__GOAL OF THE EXERCISE__
Within the listing below, filter for "bounded" and copy every matching line.

═══

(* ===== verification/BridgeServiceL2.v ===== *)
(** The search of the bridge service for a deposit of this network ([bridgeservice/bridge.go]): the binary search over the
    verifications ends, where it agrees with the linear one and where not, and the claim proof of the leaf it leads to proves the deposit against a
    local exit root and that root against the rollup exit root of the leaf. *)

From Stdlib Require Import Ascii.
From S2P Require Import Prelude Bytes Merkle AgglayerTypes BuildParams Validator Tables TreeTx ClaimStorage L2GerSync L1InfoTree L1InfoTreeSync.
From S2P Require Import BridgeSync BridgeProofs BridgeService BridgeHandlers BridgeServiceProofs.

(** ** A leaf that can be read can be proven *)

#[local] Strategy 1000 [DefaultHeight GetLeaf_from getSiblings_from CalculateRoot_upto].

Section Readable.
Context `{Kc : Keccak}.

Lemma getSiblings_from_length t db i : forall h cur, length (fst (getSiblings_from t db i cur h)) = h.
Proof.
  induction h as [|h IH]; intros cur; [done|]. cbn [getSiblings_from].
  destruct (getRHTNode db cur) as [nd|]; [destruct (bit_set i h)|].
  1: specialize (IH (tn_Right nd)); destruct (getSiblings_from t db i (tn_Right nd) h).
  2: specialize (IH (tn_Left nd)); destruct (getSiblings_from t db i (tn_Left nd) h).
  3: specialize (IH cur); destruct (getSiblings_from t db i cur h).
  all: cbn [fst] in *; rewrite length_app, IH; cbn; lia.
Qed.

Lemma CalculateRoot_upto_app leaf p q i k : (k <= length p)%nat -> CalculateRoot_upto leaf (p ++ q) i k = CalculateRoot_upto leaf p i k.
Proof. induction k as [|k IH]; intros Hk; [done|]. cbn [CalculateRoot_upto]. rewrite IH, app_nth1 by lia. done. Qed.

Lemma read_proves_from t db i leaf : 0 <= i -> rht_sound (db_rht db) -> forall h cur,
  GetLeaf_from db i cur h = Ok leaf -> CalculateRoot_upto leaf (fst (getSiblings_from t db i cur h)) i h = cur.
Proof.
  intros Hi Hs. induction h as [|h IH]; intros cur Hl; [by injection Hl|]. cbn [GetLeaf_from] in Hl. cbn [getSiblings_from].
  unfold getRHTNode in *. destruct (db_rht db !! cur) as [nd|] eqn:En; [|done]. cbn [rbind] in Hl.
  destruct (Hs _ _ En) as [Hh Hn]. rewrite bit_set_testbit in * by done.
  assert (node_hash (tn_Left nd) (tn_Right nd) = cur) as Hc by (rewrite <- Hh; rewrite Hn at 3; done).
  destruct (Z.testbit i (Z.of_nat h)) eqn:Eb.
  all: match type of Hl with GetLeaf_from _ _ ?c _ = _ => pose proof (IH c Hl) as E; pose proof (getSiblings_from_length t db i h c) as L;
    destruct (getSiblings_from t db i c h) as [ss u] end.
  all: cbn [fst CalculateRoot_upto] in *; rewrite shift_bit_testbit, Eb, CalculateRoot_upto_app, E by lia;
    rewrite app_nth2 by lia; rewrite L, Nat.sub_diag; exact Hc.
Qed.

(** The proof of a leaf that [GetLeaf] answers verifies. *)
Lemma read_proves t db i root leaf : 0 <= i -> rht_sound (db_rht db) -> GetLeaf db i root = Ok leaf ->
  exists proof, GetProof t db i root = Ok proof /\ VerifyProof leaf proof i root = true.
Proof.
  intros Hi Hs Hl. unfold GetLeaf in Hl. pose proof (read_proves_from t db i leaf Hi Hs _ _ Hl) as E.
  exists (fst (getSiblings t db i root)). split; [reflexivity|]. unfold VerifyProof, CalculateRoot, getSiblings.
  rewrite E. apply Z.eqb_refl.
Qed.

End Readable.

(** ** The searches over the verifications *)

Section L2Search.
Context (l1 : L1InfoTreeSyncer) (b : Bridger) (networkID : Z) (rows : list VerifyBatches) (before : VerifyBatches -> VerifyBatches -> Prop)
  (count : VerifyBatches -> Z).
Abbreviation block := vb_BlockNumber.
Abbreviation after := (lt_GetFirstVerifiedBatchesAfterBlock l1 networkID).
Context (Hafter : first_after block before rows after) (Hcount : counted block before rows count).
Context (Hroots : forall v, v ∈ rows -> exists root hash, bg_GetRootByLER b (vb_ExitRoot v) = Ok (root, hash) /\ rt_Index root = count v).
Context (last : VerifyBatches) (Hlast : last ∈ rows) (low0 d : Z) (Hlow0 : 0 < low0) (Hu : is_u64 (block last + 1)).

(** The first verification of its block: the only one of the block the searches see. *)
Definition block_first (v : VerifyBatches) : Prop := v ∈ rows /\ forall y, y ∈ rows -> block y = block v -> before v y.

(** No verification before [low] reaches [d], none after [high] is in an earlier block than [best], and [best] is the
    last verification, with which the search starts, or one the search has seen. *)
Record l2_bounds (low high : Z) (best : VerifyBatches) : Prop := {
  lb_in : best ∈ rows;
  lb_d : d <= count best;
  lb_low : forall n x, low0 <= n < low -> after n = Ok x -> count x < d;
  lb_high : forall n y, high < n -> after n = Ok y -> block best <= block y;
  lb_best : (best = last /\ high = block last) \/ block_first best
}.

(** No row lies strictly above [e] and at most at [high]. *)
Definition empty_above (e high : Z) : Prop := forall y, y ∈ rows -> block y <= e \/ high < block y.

═══

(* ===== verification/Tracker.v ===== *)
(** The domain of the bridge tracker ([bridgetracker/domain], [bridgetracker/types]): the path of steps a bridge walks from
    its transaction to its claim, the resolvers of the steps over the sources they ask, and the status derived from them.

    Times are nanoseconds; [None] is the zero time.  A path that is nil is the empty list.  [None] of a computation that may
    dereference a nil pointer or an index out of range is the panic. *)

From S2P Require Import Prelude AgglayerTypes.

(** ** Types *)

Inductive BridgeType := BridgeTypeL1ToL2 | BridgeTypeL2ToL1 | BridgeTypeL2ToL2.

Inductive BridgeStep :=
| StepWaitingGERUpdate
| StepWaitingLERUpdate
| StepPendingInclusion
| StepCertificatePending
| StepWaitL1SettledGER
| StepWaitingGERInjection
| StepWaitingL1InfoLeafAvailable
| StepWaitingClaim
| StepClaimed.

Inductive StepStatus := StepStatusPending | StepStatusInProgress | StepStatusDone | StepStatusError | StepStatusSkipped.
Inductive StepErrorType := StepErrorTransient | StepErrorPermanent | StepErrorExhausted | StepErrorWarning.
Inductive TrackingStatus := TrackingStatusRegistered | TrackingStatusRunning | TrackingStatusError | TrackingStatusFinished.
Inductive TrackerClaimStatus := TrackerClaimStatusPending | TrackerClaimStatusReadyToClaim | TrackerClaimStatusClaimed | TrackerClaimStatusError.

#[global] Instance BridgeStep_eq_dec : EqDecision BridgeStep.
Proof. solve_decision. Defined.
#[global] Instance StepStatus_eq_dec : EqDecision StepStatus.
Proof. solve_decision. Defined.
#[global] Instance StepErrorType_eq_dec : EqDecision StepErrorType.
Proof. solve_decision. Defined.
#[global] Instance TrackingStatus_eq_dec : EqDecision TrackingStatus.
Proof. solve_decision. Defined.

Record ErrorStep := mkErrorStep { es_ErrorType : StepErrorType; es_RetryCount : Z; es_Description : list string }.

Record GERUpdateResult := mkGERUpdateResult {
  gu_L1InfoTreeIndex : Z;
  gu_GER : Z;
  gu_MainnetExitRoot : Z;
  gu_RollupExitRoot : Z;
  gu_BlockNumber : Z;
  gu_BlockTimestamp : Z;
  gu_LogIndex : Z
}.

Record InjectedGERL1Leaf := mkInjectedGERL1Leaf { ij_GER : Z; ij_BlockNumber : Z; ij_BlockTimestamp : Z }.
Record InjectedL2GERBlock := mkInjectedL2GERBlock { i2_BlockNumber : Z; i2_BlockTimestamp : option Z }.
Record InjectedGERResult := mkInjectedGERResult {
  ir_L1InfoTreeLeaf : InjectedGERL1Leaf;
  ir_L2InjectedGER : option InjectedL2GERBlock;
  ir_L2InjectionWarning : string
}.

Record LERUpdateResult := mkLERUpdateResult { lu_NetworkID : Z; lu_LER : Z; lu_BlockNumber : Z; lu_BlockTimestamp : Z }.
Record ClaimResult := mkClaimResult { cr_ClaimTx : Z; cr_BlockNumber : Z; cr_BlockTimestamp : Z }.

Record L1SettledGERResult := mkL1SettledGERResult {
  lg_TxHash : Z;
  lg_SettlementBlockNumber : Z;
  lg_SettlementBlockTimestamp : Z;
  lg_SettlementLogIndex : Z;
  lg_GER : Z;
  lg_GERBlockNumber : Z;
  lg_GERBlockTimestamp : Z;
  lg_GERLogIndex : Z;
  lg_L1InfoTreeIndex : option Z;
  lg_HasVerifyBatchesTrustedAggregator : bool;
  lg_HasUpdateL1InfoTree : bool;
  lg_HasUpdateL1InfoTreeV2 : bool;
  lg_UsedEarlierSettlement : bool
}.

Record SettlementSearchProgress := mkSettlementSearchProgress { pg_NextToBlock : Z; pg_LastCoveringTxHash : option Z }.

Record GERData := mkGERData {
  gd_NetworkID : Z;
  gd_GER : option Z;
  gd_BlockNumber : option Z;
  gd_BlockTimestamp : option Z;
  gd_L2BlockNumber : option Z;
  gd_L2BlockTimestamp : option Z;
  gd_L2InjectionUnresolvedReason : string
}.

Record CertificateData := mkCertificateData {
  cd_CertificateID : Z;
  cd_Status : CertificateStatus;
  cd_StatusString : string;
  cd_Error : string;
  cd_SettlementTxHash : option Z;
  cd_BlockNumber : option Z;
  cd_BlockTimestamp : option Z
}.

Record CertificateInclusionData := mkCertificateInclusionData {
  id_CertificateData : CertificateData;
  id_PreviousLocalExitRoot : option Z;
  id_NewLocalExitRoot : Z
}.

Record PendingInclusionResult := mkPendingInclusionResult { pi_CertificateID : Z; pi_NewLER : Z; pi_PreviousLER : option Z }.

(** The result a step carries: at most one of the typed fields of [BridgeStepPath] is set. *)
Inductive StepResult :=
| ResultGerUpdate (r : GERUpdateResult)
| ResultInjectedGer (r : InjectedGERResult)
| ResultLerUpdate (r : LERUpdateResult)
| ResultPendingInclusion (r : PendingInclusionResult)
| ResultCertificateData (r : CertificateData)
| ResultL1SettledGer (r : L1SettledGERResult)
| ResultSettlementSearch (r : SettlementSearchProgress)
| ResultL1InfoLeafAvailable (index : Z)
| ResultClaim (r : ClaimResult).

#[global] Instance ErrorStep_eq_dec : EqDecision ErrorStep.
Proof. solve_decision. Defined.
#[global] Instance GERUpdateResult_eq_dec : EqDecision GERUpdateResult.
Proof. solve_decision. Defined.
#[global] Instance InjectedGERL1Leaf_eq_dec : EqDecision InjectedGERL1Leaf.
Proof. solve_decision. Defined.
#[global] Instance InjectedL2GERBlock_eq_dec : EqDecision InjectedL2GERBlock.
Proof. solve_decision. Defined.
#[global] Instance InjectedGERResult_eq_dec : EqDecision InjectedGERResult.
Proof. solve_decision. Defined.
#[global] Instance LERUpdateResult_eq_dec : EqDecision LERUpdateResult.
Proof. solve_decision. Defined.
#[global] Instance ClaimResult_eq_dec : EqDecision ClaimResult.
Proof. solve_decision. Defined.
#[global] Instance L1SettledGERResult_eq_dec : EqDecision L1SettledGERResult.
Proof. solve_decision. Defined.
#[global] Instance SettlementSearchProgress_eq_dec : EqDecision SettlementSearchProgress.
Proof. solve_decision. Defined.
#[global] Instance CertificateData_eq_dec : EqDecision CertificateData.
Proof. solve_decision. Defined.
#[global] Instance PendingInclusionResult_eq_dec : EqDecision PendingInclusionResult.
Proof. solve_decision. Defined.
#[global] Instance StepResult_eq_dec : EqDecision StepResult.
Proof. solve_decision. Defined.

═══

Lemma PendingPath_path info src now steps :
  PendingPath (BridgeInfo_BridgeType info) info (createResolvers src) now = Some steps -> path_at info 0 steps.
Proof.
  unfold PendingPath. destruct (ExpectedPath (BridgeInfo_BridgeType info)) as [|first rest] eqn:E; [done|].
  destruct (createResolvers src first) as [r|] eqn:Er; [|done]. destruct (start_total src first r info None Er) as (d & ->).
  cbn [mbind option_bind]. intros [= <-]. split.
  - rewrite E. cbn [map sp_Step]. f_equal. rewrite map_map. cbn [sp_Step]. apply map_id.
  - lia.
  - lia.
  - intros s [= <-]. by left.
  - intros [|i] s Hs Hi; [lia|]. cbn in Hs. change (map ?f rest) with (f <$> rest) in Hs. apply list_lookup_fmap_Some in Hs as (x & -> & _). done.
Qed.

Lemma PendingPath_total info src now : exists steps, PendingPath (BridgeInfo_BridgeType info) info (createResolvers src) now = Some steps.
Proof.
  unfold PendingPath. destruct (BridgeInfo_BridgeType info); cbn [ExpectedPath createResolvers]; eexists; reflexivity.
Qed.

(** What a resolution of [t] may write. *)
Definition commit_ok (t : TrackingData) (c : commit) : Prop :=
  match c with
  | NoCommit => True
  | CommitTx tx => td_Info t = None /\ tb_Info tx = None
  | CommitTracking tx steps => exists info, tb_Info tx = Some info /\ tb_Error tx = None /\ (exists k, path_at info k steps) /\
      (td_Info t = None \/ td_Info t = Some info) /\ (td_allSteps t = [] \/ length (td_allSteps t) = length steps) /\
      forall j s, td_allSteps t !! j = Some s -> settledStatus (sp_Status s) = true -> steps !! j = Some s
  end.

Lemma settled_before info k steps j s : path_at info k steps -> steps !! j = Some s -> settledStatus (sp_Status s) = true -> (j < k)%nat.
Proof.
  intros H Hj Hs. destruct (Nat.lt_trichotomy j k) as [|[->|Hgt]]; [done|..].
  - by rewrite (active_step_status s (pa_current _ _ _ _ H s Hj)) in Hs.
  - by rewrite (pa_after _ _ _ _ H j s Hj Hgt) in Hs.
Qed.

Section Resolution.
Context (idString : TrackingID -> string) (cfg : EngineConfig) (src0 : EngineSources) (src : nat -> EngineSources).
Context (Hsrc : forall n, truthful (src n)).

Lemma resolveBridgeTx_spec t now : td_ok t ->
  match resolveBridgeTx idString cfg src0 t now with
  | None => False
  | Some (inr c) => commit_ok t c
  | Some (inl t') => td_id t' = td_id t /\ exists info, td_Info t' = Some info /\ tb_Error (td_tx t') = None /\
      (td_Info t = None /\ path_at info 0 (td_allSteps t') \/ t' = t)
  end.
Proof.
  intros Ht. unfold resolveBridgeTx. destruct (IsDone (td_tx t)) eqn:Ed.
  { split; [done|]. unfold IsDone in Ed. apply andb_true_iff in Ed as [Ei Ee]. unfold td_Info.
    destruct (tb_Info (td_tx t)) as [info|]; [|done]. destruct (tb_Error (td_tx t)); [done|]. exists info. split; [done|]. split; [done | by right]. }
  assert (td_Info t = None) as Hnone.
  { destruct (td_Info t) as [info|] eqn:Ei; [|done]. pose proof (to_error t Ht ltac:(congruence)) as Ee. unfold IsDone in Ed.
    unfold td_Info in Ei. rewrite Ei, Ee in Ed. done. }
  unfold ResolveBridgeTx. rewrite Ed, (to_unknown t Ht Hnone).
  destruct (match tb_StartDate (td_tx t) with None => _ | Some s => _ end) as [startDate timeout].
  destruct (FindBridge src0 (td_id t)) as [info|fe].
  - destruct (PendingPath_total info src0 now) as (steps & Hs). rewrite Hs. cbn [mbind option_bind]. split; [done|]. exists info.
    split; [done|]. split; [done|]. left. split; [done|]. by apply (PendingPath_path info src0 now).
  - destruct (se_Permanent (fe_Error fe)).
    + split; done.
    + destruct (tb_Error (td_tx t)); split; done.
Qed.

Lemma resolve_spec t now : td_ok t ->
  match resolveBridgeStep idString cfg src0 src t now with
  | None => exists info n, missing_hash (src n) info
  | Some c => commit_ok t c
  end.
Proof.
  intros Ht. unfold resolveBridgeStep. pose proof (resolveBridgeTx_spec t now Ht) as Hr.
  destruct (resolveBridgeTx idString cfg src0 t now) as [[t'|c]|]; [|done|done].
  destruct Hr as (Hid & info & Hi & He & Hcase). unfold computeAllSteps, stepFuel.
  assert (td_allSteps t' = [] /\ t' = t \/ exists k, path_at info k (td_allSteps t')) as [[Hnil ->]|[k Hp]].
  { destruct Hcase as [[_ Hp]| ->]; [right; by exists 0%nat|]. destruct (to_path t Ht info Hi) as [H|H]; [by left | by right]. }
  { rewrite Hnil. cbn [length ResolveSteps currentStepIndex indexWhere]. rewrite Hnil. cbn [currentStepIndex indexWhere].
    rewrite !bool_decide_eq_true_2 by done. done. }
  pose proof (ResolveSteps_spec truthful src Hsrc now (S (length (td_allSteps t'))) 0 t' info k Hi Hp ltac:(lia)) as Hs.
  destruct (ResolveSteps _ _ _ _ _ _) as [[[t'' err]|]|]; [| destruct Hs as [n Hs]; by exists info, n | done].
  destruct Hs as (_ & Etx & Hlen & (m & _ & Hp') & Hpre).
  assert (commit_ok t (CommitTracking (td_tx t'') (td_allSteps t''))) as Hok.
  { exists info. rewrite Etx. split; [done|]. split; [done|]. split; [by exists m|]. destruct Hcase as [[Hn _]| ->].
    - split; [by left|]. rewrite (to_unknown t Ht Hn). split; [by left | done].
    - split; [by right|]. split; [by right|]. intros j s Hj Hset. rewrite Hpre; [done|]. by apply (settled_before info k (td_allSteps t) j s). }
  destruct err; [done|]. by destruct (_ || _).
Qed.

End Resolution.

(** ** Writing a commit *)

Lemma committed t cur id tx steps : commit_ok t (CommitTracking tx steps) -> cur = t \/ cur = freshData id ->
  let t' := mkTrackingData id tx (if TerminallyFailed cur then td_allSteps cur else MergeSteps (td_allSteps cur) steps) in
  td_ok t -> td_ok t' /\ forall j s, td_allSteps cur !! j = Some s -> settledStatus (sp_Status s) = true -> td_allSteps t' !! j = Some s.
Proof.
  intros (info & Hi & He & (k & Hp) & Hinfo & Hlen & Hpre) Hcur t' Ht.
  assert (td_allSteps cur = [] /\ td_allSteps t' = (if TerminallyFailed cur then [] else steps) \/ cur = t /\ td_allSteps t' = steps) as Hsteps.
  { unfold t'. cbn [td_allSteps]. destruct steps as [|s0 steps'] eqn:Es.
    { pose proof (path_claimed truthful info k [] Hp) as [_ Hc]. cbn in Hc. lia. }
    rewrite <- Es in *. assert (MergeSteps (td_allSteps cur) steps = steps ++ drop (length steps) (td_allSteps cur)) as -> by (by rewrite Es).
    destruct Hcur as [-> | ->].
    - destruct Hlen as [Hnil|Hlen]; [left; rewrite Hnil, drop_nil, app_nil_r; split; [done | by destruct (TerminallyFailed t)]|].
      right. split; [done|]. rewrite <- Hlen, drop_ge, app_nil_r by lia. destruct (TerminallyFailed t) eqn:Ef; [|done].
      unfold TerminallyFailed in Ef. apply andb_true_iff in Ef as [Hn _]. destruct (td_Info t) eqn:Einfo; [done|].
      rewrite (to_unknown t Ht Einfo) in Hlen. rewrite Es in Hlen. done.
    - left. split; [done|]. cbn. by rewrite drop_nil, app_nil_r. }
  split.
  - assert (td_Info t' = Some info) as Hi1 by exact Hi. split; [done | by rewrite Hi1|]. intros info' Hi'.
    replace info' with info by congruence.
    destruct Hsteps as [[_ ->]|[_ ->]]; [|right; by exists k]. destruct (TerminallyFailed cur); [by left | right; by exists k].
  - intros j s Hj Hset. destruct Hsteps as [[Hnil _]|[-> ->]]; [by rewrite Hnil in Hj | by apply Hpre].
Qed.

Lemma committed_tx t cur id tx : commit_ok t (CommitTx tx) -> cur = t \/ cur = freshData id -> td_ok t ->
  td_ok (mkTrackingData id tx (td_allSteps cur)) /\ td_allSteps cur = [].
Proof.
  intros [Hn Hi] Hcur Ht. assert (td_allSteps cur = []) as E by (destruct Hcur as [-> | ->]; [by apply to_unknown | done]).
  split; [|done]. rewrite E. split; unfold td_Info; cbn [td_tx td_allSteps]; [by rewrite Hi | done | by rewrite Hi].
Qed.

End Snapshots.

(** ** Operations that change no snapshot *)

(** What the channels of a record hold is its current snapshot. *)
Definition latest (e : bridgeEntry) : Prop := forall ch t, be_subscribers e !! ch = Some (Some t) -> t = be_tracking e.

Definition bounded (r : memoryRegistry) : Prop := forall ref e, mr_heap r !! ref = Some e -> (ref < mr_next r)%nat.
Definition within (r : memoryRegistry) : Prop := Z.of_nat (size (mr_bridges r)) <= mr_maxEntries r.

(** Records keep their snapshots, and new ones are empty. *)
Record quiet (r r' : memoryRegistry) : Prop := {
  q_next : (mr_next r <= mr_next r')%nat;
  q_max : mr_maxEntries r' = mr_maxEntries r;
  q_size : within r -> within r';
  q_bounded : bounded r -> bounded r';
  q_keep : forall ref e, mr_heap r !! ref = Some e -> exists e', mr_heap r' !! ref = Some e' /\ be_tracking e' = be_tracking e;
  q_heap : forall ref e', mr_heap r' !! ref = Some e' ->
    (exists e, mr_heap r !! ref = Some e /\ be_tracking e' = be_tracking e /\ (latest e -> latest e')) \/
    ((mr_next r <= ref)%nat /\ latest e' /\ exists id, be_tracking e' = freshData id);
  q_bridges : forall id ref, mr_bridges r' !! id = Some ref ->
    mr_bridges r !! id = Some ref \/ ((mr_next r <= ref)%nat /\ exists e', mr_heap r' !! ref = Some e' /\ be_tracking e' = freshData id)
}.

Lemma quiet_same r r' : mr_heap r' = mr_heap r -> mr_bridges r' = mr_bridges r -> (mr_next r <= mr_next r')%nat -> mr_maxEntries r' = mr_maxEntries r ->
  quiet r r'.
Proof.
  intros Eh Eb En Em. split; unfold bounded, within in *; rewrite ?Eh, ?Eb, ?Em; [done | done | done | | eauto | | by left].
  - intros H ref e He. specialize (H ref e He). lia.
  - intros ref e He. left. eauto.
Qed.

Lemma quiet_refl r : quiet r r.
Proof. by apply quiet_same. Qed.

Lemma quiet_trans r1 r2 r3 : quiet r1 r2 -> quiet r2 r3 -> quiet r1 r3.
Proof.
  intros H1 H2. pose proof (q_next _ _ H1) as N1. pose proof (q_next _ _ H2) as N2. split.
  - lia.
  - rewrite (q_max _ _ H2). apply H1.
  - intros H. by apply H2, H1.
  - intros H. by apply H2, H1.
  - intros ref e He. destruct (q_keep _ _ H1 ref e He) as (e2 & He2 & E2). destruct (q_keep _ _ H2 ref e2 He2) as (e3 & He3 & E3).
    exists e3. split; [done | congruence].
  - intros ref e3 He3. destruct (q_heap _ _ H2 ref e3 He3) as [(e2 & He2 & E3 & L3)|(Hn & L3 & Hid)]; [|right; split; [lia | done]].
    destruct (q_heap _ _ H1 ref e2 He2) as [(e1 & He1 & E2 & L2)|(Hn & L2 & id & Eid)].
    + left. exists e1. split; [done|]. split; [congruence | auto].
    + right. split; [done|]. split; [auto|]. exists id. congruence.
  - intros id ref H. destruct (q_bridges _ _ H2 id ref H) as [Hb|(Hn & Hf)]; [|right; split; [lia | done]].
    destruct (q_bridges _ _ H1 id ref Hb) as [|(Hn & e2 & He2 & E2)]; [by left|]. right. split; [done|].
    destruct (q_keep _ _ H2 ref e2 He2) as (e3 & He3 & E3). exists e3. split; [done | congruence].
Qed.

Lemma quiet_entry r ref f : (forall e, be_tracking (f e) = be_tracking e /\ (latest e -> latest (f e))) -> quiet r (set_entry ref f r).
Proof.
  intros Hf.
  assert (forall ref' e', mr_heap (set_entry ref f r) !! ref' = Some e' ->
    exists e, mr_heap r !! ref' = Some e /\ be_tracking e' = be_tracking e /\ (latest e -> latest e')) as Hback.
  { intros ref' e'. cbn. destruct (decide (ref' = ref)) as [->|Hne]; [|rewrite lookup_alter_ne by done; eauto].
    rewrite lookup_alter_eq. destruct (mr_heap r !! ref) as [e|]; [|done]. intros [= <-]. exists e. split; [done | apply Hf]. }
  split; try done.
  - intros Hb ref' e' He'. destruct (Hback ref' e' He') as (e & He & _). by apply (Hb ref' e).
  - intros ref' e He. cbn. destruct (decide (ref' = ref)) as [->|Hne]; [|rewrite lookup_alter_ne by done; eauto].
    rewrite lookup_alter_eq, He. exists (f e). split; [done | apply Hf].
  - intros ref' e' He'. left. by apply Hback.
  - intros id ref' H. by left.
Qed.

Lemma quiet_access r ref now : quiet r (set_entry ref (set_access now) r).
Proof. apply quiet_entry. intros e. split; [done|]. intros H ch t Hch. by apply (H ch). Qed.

═══

__ANSWER FOR THE TASK__
Definition bounded (r : memoryRegistry) : Prop := forall ref e, mr_heap r !! ref = Some e -> (ref < mr_next r)%nat.
  q_bounded : bounded r -> bounded r';
  intros Eh Eb En Em. split; unfold bounded, within in *; rewrite ?Eh, ?Eb, ?Em; [done | done | done | | eauto | | by left].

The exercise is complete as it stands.